So, craft is necessary and important. But put your heart and soul in, and you have the chance


of achieving Art.


Craft is the tool kit with which we learn to express and to refine the art.

Kate Daniel


Mary Rosenblum

Nice, Stevijo. Thanks!


How many projects do you usually have going at one time?

Kate Daniel

It varies. (You'll notice I say that a lot!) Usually about two or three


but that doesn't count the ideas that pop up. Sometimes one will hijack me


but usually, I have a nonfiction project cooking somewhere, and a story


and a novel. The problem comes when I let one take over, because that can be an invitation to block.

Mary Rosenblum

So you move from project to project to sort of stay in motion?

Kate Daniel

Exactly. However, I've found that I usually can't do more than one in a given day. For example


I may get going on the nonfiction, and it will take over. If I try to jump into the middle of the novel


when my mind's still full of the nonfiction, it doesn't work too well. Usually I'll spend several days


on one, then switch, then several days and switch again.

Mary Rosenblum

Let's talk about your YA...I know we have quite a few people here who are interested in writing for the YA (Young Adult) market... what do you write there?

Kate Daniel

I've actually done two types of YA.... six mysteries, and one book


that could better be called a Teen Problem novel. I tend to get mysteries into most of what I write,


even much of my science fiction. But the problem novel was different, because it happened to hit close to home.

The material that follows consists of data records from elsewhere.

(** A slice that [from_raw] accepts does not reach the top of the address space. *)
Lemma from_raw_ok size align base len s : (0 < size)%Z → (0 <= base)%Z → (0 <= len)%Z →
  uslice_from_raw size align base len = Ok s →
  s = mkUSlice base len ∧ (base mod align = 0)%Z ∧ (base + len * size < 2 ^ 32)%Z.
Proof.
  intros Hs Hb Hl. unfold uslice_from_raw. repeat case_decide; try done. intros [= <-].
  split; [done|]. split; lia.
Qed.

Lemma from_raw_u8 base len s : (0 <= base)%Z → (0 <= len)%Z →
  uslice_from_raw 1 1 base len = Ok s → uslice_ok s.
Proof.
  intros Hb Hl H. apply from_raw_ok in H as (-> & _ & H); [|lia..]. unfold uslice_ok. cbn. lia.
Qed.

(** ** Slices of elements *)

(** The bytes of a slice whose elements have [size] bytes. *)
Definition byte_slice (size : Z) (s : USlice) : USlice := mkUSlice (us_base s) (us_length s * size).

(** A slice is checked as its bytes are. *)
Lemma assert_access_bytes regions size t s desired forbidden : state_ok (t_state t) → (0 < size)%Z → (0 <= us_length s)%Z → (us_length s * size < 2 ^ 32)%Z →
  assert_access regions size t s desired forbidden = assert_access regions 1 t (byte_slice size s) desired forbidden.
Proof.
  intros Hst Hs H0 Hl. assert (uslice_end size s = uslice_end 1 (byte_slice size s)) as E by (unfold uslice_end, byte_slice; cbn [us_base us_length]; by rewrite Z.mul_1_r).
  assert (uslice_is_empty s = uslice_is_empty (byte_slice size s)) as E0 by (unfold uslice_is_empty, byte_slice; cbn [us_length]; apply bool_decide_ext; nia).
  assert (∀ h, overlaps_slice size h s = overlaps_slice 1 h (byte_slice size s)) as Eo by (intros h; unfold overlaps_slice; by rewrite E).
  assert (can_access (Sl := USlice) (H := uslice_user size) (region_permits desired (Z.lor forbidden ATTR_DEVICE)) s (region_table t) =
    can_access (Sl := USlice) (H := uslice_user 1) (region_permits desired (Z.lor forbidden ATTR_DEVICE)) (byte_slice size s) (region_table t)) as Ec.
  { unfold can_access. cbn [slice_is_empty slice_base slice_end uslice_user]. by rewrite E, E0. }
  assert (any_hibernated regions t (λ h, overlaps_slice size h s) = any_hibernated regions t (λ h, overlaps_slice 1 h (byte_slice size s))) as Eh.
  { apply eq_true_iff_eq. rewrite !any_hibernated_spec by done. split; intros (i & h & H1 & H2 & H3); exists i, h; [rewrite <- Eo|rewrite Eo]; auto. }
  unfold assert_access. cbv zeta. rewrite Ec, Eh. reflexivity.
Qed.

It was about a kid who was adopted looking for a birth parent. My son is adopted. So, as I said, I had a personal connection.

Mary Rosenblum

Have you written these books and then sold them, or have you written them from a proposal?

Kate Daniel

I actually sold my first book on proposal. That is NOT standard


but I was writing it for a packager, rather than the publisher. Packagers handle such things as series,


for example, the Nancy Drew books. There you can often sell on proposal even as a newbie. BUT


it's not the easiest way to go, and it means you don't own the rights. That's important


and you also don't get paid as much. Which is also important! But yes, I sold on proposal.

Mary Rosenblum

Kate, want to explain what a packager is? I think that has probably stumped a few people here.

Kate Daniel

All right. A publisher might decide, as happened in my case, that they wanted a new line of YA mysteries


but they don't want to discover all those new writers. So they go to the packager and say, give us twenty (for example)


mysteries and we'll publish them. The packager lines up writers, edits the books


and takes a large part of the advance, as well as all or part of the copyright. (Again, this IS important!)


In the case of series, you usually have no rights. Since my books were original, not part of a series


I own HALF of the copyright. The big advantage was that I got into print without having a completed book


but the disadvantage is that I don't own my work completely. And, of course, I made far less money!


I'll be honest, though.


This was several years ago, over a decade, and I'm not sure if that path is still open.

Mary Rosenblum

Actually, it is in some variations. Which is why I wanted to bring it up with you.


Magic the Gathering not long ago was taking a lot of stuff from new writers in a similar way.


And it is a route into publishing for unpublished writers who do not have a book written, BUT...the drawbacks are, as you point out.


that the work is either written 'for hire', which means you own no rights...or the pay is awful and you don't get much in royalties and don't entirely own the work.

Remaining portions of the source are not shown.